Foreign Minister Yair Lapid continued the policy of meeting with any members of the US Congress visiting Israel, a source close to the minister said, denying that he broke the government’s past boycott after meeting with a delegation of the progressive Israel-focused lobby J Street.
However, J Street brought a delegation of members of Congress to the Knesset on Monday, where they met with Lapid, Transportation Minister Merav Michaeli, Regional Cooperation Minister Esawi Frej, Environmental Protection Minister Tamar Zandberg and Public Security Minister Omer Bar Lev.
House Appropriations Committee chairwoman Rep. Rosa Delauro (D-Connecticut), Rep. Barbara Lee (D-California), Rep. Jamaal Bowman (D-New York), Rep. Marc Pocan (D-Wisconsin), Rep. Mondaire Jones (D-New York) and Rep. Melanie Stansbury (D-New Mexico) met with the ministers while J Street’s president, Jeremy Ben-Ami, was present.
A source in the meeting said Ben-Ami and Lapid shook hands.
Lapid also met with the members of Congress alone.
Under former prime minister Benjamin Netanyahu, the government had a policy of boycotting J Street.
However, Netanyahu would meet with members of Congress visiting Israel, even if they were with J Street, but not have any J Street officials in the meeting. Prime Minister Naftali Bennett maintained that policy on Tuesday evening, hosting only the Members of Congress to the Prime Minister’s Office.
A source close to Lapid presented his meeting as though it were the same as Netanyahu’s policy, saying: “We meet all members of Congress... We didn’t meet with the J Street board. This is not an endorsement of J Street or any organization.”
The US legislators all voted in favor of funding Iron Dome missile-defense batteries for Israel and said they see themselves as friends of Israel even while critical of its policies, the source said.
Michaeli and Zandberg have spoken at J Street conferences in the past, but they did so as opposition lawmakers. Coalition MKs have also addressed J Street events, even ones from Likud, such as Tzachi Hanegbi in 2013.
However, cabinet ministers did not openly work with J Street.
The meeting “expressed the important tie between the Democratic Party and the State of Israel,” J Street Israel Director-General Nadav Tamir said.

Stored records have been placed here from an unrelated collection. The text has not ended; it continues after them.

(** X4.  [process_batch] never raises: a claim that fails does not stop the
    batch.  It returns one record per notice, in the order of the notices,
    each in one of the conditions [process_claim] can leave, and it makes
    between one and five calls per notice. *)
Theorem langgraph_process_batch_outcomes
    (chat : endpoint string)
    (load_ClaimInformation : string -> exn + ClaimInformation)
    (load_SeverityAssessment : string -> exn + SeverityAssessment)
    (load_ClaimRouting : string -> exn + ClaimRouting)
    (model_dump_json : ClaimInformation -> string)
    (dumps_routing_input : ClaimInformation -> SeverityAssessment -> string)
    (format_float : pyfloat -> string)
    (P1 P2 P3 : string)
    (fnols : list string) (chosen : option string) (w : world) :
  exists results w' sent,
    process_batch chat load_ClaimInformation load_SeverityAssessment load_ClaimRouting
      model_dump_json dumps_routing_input format_float P1 P2 P3 fnols chosen w
      = (Ret results, w')
    /\ calls w' = calls w ++ sent
    /\ length results = length fnols
    /\ map fnol results = fnols
    /\ Forall2 (fun notice final => exists n, process_claim_outcome notice final n)
         fnols results
    /\ (length fnols <= length sent <= 5 * length fnols)%nat.
Proof.
  unfold process_batch.
  destruct (process_rest_returns chat load_ClaimInformation load_SeverityAssessment
              load_ClaimRouting model_dump_json dumps_routing_input format_float
              P1 P2 P3 chosen fnols [] w) as (more & w' & sent & Hrun & Hcalls & Hall & Hb).
  exists more, w', sent. split; [exact Hrun | ]. split; [exact Hcalls | ].
  split; [symmetry; exact (Forall2_length _ _ _ Hall) | ].
  split; [ | split; [exact Hall | exact Hb]].
  clear Hrun Hcalls Hb. induction Hall as [ | notice final rest more' (n & Hf & _) _ IH].
  - reflexivity.
  - cbn [map]. rewrite IH, Hf. reflexivity.
Qed.

End LangGraphTheorems.

(** ** claims-workflow: what a run leaves behind *)

Section ClaimsLedgerFacts.
Import ClaimsWorkflow PipelineRun.

Variable chat : endpoint string.
Variable load_ClaimInformation : string -> exn + ClaimInformation.
Variable load_SeverityAssessment : string -> exn + SeverityAssessment.
Variable load_ClaimRouting : string -> exn + ClaimRouting.
Variable model_dump_json : ClaimInformation -> string.
Variable dumps_routing_input : ClaimInformation -> SeverityAssessment -> string.
Variable format_float : pyfloat -> string.
Variable P1 P2 P3 DEFAULT_MODEL : string.

Let step := node_function chat load_ClaimInformation load_SeverityAssessment
              load_ClaimRouting model_dump_json dumps_routing_input format_float
              P1 P2 P3 DEFAULT_MODEL.
Let run := run_from chat load_ClaimInformation load_SeverityAssessment
             load_ClaimRouting model_dump_json dumps_routing_input format_float
             P1 P2 P3 DEFAULT_MODEL.

Lemma utils_get_completion_sends messages system_prompt user_prompt model t mt :
  sends_at_most 1
    (get_completion chat DEFAULT_MODEL messages system_prompt user_prompt model t mt).
Proof.
  unfold get_completion.
  match goal with |- context [match ?l with [] => _ | _ => _ end] => destruct l end.
  - eapply sends_mono; [ | apply sends_raise]. lia.
  - change 1%nat with (1 + 0)%nat. apply sends_try; [apply sends_ask | ].
    intros e. apply sends_raise.
Qed.

Lemma utils_get_completion_ret messages system_prompt user_prompt model t mt
    (w w' : world) (text : string) :
  get_completion chat DEFAULT_MODEL messages system_prompt user_prompt model t mt w
    = (Ret text, w') ->
  exists r, w' = called w [ApiCall r].
Proof.
  unfold get_completion.
  match goal with |- context [match ?l with [] => _ | _ => _ end] => destruct l end.
  - discriminate.
  - unfold try_except, call. rewrite run_ask.
    match goal with |- context [chat ?n ?r] => destruct (chat n r); cbn end.
    + discriminate.
    + intros H. inversion H. eauto.
Qed.

Lemma claims_step_sends (n : node) (s : ClaimState) : sends_at_most 1 (step n s).
Proof.
  unfold step. destruct n; cbn [node_function].
  - unfold extract_claim_node.
    change 1%nat with ((0 + (0 + (1 + (0 + 0)))) + 0)%nat.
    apply sends_try; [ | intros e; apply sends_ret].
    apply sends_bind; [apply sends_lift | intros ?].
    apply sends_bind; [apply sends_lift | intros ?].
    apply sends_bind; [apply utils_get_completion_sends | intros ?].
    apply sends_bind; [apply sends_lift | intros ?]. apply sends_ret.
  - unfold assess_severity_node.
    change 1%nat with (0 + ((0 + (0 + (1 + (0 + 0)))) + 0))%nat.
    apply sends_bind; [apply sends_lift | intros ?].
    apply sends_try; [ | intros e; apply sends_ret].
    apply sends_bind; [apply sends_lift | intros ?].
    apply sends_bind; [apply sends_lift | intros ?].
    apply sends_bind; [apply utils_get_completion_sends | intros ?].
    apply sends_bind; [apply sends_lift | intros ?]. apply sends_ret.
  - unfold route_claim_node.
    change 1%nat with (0 + ((0 + (0 + (0 + (1 + (0 + 0))))) + 0))%nat.
    apply sends_bind; [apply sends_lift | intros ?].
    apply sends_try; [ | intros e; apply sends_ret].
    apply sends_bind; [apply sends_lift | intros ?].
    apply sends_bind; [apply sends_lift | intros ?].
    apply sends_bind; [apply sends_lift | intros ?].
    apply sends_bind; [apply utils_get_completion_sends | intros ?].
    apply sends_bind; [apply sends_lift | intros ?]. apply sends_ret.
Qed.

(** Resolves the pure steps of a peeled computation. *)
Ltac settle_lifts :=
  repeat match goal with
         | H : lift _ _ = (Ret _, _) |- _ =>
             let Hr := fresh "Hlift" in apply lift_ret_inv in H as (Hr & ->)
         end.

“The ministers’ willingness to meet with members of Congress, some of whom are critical of part of Israel’s policies, shows the importance with which the Israeli government sees strengthening the dialogue with the Democratic Party that was abandoned throughout the Netanyahu government’s tenure,” he said.
The meeting took place in good spirits, and even when there was criticism, it came out of concern for Israel’s future, Tamir said.